A compelling toy that'll be nice once hacked into a webpad...

It sounds like a great idea - a dinky little LCD display unit you can just pick up and wander around the house with, while at the same time having access to all your stuff on the PC. But the trouble is that the more you look at Microsoft's Mira, the more the device's nagging contradictions and limitations jump up and bite you. The Register missed both Bullhorn Ballmer and Mira at CeBIT, but this afternoon was lucky enough to pick up the Mira roadshow on its own as it swung through London on the return leg.

There are essentially two answers to the Mira 'what is it' question; probably the original, and sensible, answer is that as flat panel displays become more common, wouldn't it be nice to be able to just pick the screen up and use it to work in another room? Yes it would, and the add-on cost of the electronics to do this won't make a vast impact on the price of an LCD unit, so you might as well do it. The second, far less satisfactory answer however stems straight from the execution of the first - this here 'screen' you can carry around with you is in essence a Windows CE device which could, if you wanted, participate on a network in its own right, run Terminal Server sessions from your PC, communicate with other similar devices on the network...

Except you can't. 'Good grief,' thinks the Microsoft licensing department when it sees the spec. 'This is a thin client, a Network Computer, we must put a stop to this.' 'Good grief,' thinks the OEM sales department. 'This will cannibalise our PC sales. We must put a stop to it.' So it isn't, and it doesn't. For now, anyway.

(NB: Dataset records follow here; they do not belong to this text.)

Lemma promote_loop_allocs news : forall olds allocs plan,
  NoDup (map ID news) -> (forall x, x ∈ map ID olds -> x ∉ map ID news) ->
  (promote_loop news olds allocs plan).1
  = map (reassign (map ID news) (map ID (take (length news) olds))) allocs.
Proof.
  induction news as [|n news IH]; intros olds allocs plan Hn Hd; cbn [promote_loop].
  { by rewrite reassign_nil. }
  cbn in Hn. apply NoDup_cons in Hn as [Hn1 Hn]. cbv zeta.
  destruct olds as [|o olds].
  - rewrite IH; [|done|cbn; set_solver]. unfold set_state. rewrite map_map. apply map_ext. intros a.
    rewrite !take_nil. cbn [map length].
    apply (reassign_step _ []); [cbn; lia| |set_solver]. destruct (decide (ID a = ID n)); [left; congruence|by right].
  - rewrite IH; [|done|cbn in Hd; set_solver]. unfold set_state. rewrite !map_map. apply map_ext. intros a.
    cbn [map length take].
    apply (reassign_step _ [ID o]); [cbn; lia| |cbn in Hd; set_solver].
    destruct (decide (ID a = ID n)); [left; congruence|by right].
Qed.

Lemma promote_loop_plan news : forall olds allocs plan,
  let plan' := (promote_loop news olds allocs plan).2 in
  Promote plan' = Promote plan ++ news
  /\ map wAllocationID (Withdraw plan') = map wAllocationID (Withdraw plan) ++ map ID (take (length news) olds)
  /\ Remove plan' = Remove plan /\ Complete plan' = Complete plan
  /\ CompleteRemoval plan' = CompleteRemoval plan /\ Continue plan' = Continue plan
  /\ pFailure plan' = pFailure plan /\ FailureTargets plan' = FailureTargets plan.
Proof.
  induction news as [|n news IH]; intros olds allocs plan; cbn [promote_loop].
  { rewrite !app_nil_r. done. }
  cbv zeta. destruct olds as [|o olds].
  - match goal with |- context [promote_loop news [] ?l ?p] => destruct (IH [] l p) as (H1 & H2 & H3) end.
    rewrite H1, H2, !take_nil. split_and!; try apply H3; cbn; [by rewrite <- app_assoc|done].
  - match goal with |- context [promote_loop news olds ?l ?p] => destruct (IH olds l p) as (H1 & H2 & H3) end.
    rewrite H1, H2. split_and!; try apply H3; cbn; [by rewrite <- app_assoc|].
    rewrite map_app, <- app_assoc. done.
Qed.

Lemma promoted_ready a :
  starting_ready a = true ->
  serving_ready a = false /\ serving_ready (a <| RolloutState := AllocationRolloutServing |>) = true.
Proof.
  unfold starting_ready, serving_ready, AllocationReady, in_state. intros H. bool_to_prop.
  cbn [RolloutState]. rewrite H. split; [reflexivity|].
  change (RolloutState (a <| RolloutState := AllocationRolloutServing |>)) with AllocationRolloutServing.
  cbn [Healthy AllocationIPv4 AllocationIPv6 DesiredSpecRevision AppliedSpecRevision
    DesiredRolloutGeneration AppliedRolloutGeneration].
  rewrite !andb_true_iff. repeat split; try reflexivity; cbn;
    try apply negb_true_iff; try apply str_eqb_neq; try apply Z.leb_le; done.
Qed.

(** Each promotion adds a ready serving allocation; each withdrawal takes at
    most one, and there are no more of them. *)
Lemma reassign_capacity news olds l :
  unique_ids l -> unique_ids news -> (len olds <= len news) ->
  (forall a, a ∈ news -> a ∈ l /\ starting_ready a = true) ->
  (forall x, x ∈ olds -> x ∉ map ID news) ->
  countb serving_ready l <= countb serving_ready (map (reassign (map ID news) olds) l).
Proof.
  intros Hl Hn Hlen Hnews Hd.
  pose proof (count_ids_le olds l Hl) as Hw. pose proof (count_ids_ge news l Hn (fun a H => proj1 (Hnews a H))) as Hp.
  enough (H : countb serving_ready l + countb (has_id (map ID news)) l
     <= countb serving_ready (map (reassign (map ID news) olds) l) + countb (has_id olds) l) by lia.
  assert (Hst : forall a, a ∈ l -> has_id (map ID news) a = true -> starting_ready a = true).
  { intros a Ha H. apply bool_decide_eq_true, list_elem_of_fmap in H as (b & E & Hb).
    destruct (Hnews b Hb) as [Hbl Hs]. by rewrite (unique_ids_eq l a b). }
  clear Hw Hp Hlen Hnews Hl Hn. induction l as [|a l IH]; [done|].
  specialize (IH ltac:(set_solver)). specialize (Hst a ltac:(set_solver)).
  unfold countb, sumZ in *. cbn [map foldr].
  assert (Hone : (if serving_ready a then 1 else 0) + (if has_id (map ID news) a then 1 else 0)
    <= (if serving_ready (reassign (map ID news) olds a) then 1 else 0) + (if has_id olds a then 1 else 0)); [|lia].
  unfold reassign. destruct (has_id olds a) eqn:Ho, (has_id (map ID news) a) eqn:Hp.
  - apply bool_decide_eq_true in Ho, Hp. by destruct (Hd _ Ho).
  - destruct (serving_ready a), (serving_ready _); lia.
  - destruct (promoted_ready a (Hst eq_refl)) as [-> ->]. lia.
  - lia.
Qed.

(** ** The shape of a decision *)

Definition kept (snapshot : rolloutSnapshot) (now : time) : list AllocationRecord :=
  filterAllocations (Allocations snapshot) (fun a => negb (drained now a)).

(** A plan that leaves every remaining allocation as it is. *)
Definition inert (plan : rolloutPlan) : Prop :=
  Promote plan = [] /\ Withdraw plan = [] /\ Complete plan = false /\ Continue plan = false.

You do indeed probably have an ARM in there, it is indeed going to be running CE, and it is indeed the case (as it says in the handout) that Windows CE.NET is the "foundation for Mira-enabled display devices, with support for 802.11 wireless networking, instant on, accelerated graphics, multiple CPU support, and the Remote Desktop Protocol client." But it's maimed. As shipped (during the second half of this year) Miras will simply provide a wireless screen for the PC you're logged into (you can set up separate logons), you can't use them as independent devices, you can't use Mira software to use other CE devices to run your PC in Mira mode, and you can't have multiple Miras logging onto one PC at the same time.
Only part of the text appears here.